Required work — Every line in the records below that holds "false" must be identified and copied.
***
(** X10.  The two ways [CreateGLTexture] returns [false].  A file that does
    not decode leaves everything as it was.  A file that decodes with an
    unsupported channel count returns after [glGenTextures], [glBindTexture]
    and the four [glTexParameteri] calls: the new texture name stays
    allocated and stays bound on the active unit. *)
Theorem CreateGLTexture_rejection_paths (filename t : string) (w : World) :
  match stbi_load filename with
  | None => CreateGLTexture filename t w = Ok (false, w)
  | Some image =>
      colorChannels image = 3 \/ colorChannels image = 4 \/
      exists w',
        CreateGLTexture filename t w = Ok (false, w')
        /\ this w' = this w
        /\ gl_next_texture (gl w') = gl_next_texture (gl w) + 1
        /\ gl_active_unit (gl w') = gl_active_unit (gl w)
        /\ gl_bound_2D (gl w') !! gl_active_unit (gl w)
           = Some (gl_next_texture (gl w))
        /\ gl_calls (gl w') =
           gl_calls (gl w) ++
           [glGenTextures (gl_next_texture (gl w));
            glBindTexture (gl_next_texture (gl w));
            glTexParameteri "GL_TEXTURE_WRAP_S" "GL_REPEAT";
            glTexParameteri "GL_TEXTURE_WRAP_T" "GL_REPEAT";
            glTexParameteri "GL_TEXTURE_MIN_FILTER" "GL_LINEAR";
            glTexParameteri "GL_TEXTURE_MAG_FILTER" "GL_LINEAR"]
  end.
Proof.
  unfold CreateGLTexture.
  destruct (stbi_load filename) as [image |]; [| done].
  destruct (Z.eqb_spec (colorChannels image) 3) as [H3 | H3]; [by left |].
  destruct (Z.eqb_spec (colorChannels image) 4) as [H4 | H4]; [by right; left |].
  right. right. simpl.
  eexists. split; [reflexivity |]. simpl.
  rewrite lookup_insert_eq, <- !app_assoc. done.
Qed.

(** X11.  Colour and texture share the "bUseTexture" flag, and the later call
    wins: colour after texture leaves the flag at 0 with the sampler still
    in the store, texture after colour leaves it at 1 with the colour still
    in the store. *)
Theorem color_and_texture_last_write_wins
    (t : string) (r g b a : float) (w : World)
    (u : gmap string uniform) (z : Z) :
  m_pShaderManager (this w) = Some u ->
  FindTextureSlot t w = Ok z ->
  (exists w',
     (w1 ← SetShaderTexture t w; SetShaderColor r g b a w1) = Ok w'
     /\ uniforms w' !! "bUseTexture" = Some (IntValue 0)
     /\ uniforms w' !! "objectColor" = Some (Vec4Value (r, g, b, a))
     /\ uniforms w' !! "objectTexture" = Some (Sampler2DValue z))
  /\ (exists w',
     (w1 ← SetShaderColor r g b a w; SetShaderTexture t w1) = Ok w'
     /\ uniforms w' !! "bUseTexture" = Some (IntValue 1)
     /\ uniforms w' !! "objectColor" = Some (Vec4Value (r, g, b, a))
     /\ uniforms w' !! "objectTexture" = Some (Sampler2DValue z)).
Proof.
  intros Hu Hz. split.
  - rewrite (SetShaderTexture_with_manager t w u z Hu Hz). simpl.
    eexists. split; [reflexivity |]. by store_lookup.
  - unfold SetShaderColor. rewrite Hu, (setValue_with_manager _ _ _ _ Hu). simpl.
    match goal with
    | |- context [SetShaderTexture t ?w1] =>
        rewrite (SetShaderTexture_with_manager t w1 _ z eq_refl)
          by (by rewrite (FindTextureSlot_same_table t w w1))
    end.
    eexists. split; [reflexivity |]. by store_lookup.
Qed.

(** *** Teardown in general *)

Lemma DestroyGLTextures_loop_state (n k : nat) (w : World) :
  (k + n <= length (m_textureIDs (this w)))%nat ->
  exists w',
    DestroyGLTextures_loop n (Z.of_nat k) w = Ok w'
    /\ gl_calls (gl w') =
       gl_calls (gl w) ++
       (glGenTextures <$> seqZ (gl_next_texture (gl w)) (Z.of_nat n))
    /\ gl_bound_2D (gl w') = gl_bound_2D (gl w)
    /\ m_pShaderManager (this w') = m_pShaderManager (this w)
    /\ m_basicMeshes (this w') = m_basicMeshes (this w)
    /\ m_objectMaterials (this w') = m_objectMaterials (this w)
    /\ m_loadedTextures (this w') = m_loadedTextures (this w)
    /\ length (m_textureIDs (this w')) = length (m_textureIDs (this w))
    /\ (forall j e, (k <= j < k + n)%nat ->
          m_textureIDs (this w) !! j = Some e ->
          m_textureIDs (this w') !! j =
          Some {| tag := tag e;
                  ID := gl_next_texture (gl w) + Z.of_nat (j - k) |})
    /\ (forall j, ~ (k <= j < k + n)%nat ->
          m_textureIDs (this w') !! j = m_textureIDs (this w) !! j).
Proof.
  revert k w. induction n as [| n IH]; intros k w Hlen.
  - exists w. rewrite app_nil_r. do 8 (split; [done |]).
    split; [intros; lia | done].
  - simpl DestroyGLTextures_loop. unfold texture_store.
    destruct (texture_at_inside (m_textureIDs (this w)) k ltac:(lia))
      as (e & He & Hat).
    rewrite Hat. simpl.
    replace (Z.of_nat k + 1) with (Z.of_nat (S k)) by lia.
    set (w1 := {| this := _; gl := _ |}).
    destruct (IH (S k) w1) as (w' & -> & Hcalls & Hbound & Hsm & Hmesh & Hmat
                                 & Hcount & Hlength & Hin & Hout).
    { subst w1. simpl. rewrite length_insert. lia. }
    exists w'. split; [done |].
    subst w1. simpl in *. rewrite Nat2Z.id in *.
    split.
    { rewrite Hcalls, <- app_assoc. f_equal.
      rewrite (seqZ_cons _ (Z.of_nat (S n))) by lia. simpl.
      do 3 f_equal; lia. }
    do 5 (split; [done |]).
    split; [by rewrite Hlength, length_insert |].
    split.
    + intros j e' Hj He'.
      destruct (decide (j = k)) as [-> | Hne].
      * rewrite Hout by lia.
        rewrite list_lookup_insert_eq by lia.
        rewrite He in He'. injection He' as <-.
        do 2 f_equal. lia.
      * rewrite (Hin j e') by
          (lia || by rewrite list_lookup_insert_ne).
        do 2 f_equal. lia.
    + intros j Hj. rewrite Hout by lia.
      apply list_lookup_insert_ne. lia.
Qed.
***
Response area —
(** X10.  The two ways [CreateGLTexture] returns [false].  A file that does
  | None => CreateGLTexture filename t w = Ok (false, w)
        CreateGLTexture filename t w = Ok (false, w')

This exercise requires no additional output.